-- Opening Marker --
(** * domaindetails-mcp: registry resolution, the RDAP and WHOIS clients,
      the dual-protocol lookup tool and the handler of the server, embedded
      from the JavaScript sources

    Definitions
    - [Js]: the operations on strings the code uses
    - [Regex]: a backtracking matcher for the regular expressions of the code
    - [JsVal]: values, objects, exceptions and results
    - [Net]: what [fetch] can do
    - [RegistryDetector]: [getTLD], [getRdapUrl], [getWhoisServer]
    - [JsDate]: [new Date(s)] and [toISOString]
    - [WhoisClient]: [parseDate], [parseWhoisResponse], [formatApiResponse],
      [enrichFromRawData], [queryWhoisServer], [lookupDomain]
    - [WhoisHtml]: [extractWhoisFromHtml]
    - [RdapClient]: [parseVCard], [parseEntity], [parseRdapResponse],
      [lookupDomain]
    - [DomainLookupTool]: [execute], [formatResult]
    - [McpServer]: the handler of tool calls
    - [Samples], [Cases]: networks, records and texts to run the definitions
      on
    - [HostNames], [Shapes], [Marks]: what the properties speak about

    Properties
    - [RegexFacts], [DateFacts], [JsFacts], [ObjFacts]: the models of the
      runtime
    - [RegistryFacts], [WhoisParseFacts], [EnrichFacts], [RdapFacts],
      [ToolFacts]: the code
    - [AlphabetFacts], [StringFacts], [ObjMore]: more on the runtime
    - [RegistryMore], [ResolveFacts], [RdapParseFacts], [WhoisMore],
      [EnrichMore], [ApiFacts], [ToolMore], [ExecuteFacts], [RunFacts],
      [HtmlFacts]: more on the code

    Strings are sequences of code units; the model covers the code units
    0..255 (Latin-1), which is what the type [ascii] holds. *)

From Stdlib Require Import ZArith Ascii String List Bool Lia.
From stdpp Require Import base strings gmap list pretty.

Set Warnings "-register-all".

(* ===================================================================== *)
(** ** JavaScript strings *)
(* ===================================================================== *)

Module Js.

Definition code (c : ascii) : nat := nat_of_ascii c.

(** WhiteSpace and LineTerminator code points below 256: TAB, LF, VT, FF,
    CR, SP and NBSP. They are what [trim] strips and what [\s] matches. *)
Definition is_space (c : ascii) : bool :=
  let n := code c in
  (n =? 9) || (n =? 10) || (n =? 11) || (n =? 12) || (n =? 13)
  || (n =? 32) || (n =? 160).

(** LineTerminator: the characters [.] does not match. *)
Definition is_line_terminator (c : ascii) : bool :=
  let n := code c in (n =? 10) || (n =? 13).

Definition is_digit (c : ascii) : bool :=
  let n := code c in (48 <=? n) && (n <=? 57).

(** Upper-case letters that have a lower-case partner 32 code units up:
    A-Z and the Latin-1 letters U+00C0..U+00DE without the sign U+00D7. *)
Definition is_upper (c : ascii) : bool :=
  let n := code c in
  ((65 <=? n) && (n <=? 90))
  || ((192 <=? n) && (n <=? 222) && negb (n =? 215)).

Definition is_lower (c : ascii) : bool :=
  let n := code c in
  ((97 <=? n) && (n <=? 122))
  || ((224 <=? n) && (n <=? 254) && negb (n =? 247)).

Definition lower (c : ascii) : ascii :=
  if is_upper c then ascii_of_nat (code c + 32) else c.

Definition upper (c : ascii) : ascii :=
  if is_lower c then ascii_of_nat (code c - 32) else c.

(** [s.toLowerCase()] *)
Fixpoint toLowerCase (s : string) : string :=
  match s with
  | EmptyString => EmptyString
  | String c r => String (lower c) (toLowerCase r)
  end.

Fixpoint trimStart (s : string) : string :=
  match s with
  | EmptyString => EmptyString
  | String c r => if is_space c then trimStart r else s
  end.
-- Closing Marker --
-- Opening Marker --
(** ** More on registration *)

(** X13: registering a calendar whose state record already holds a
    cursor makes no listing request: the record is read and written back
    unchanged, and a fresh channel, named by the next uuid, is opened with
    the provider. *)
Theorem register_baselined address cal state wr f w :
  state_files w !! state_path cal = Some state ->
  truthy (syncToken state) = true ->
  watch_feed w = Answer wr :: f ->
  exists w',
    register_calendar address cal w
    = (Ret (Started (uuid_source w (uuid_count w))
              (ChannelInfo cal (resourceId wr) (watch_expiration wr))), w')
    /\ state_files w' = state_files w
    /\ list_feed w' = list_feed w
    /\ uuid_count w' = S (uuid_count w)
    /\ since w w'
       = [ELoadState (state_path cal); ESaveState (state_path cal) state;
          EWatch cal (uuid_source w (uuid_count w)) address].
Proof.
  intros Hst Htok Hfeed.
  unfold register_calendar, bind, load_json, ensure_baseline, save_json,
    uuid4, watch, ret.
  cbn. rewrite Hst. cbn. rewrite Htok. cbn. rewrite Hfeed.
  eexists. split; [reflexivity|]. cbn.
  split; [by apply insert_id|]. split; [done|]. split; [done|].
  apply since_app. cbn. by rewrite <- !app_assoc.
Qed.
-- Closing Marker --
What to work on
Only a number is wanted here: the count of lines in the data that include the word "apply".

Written solution
2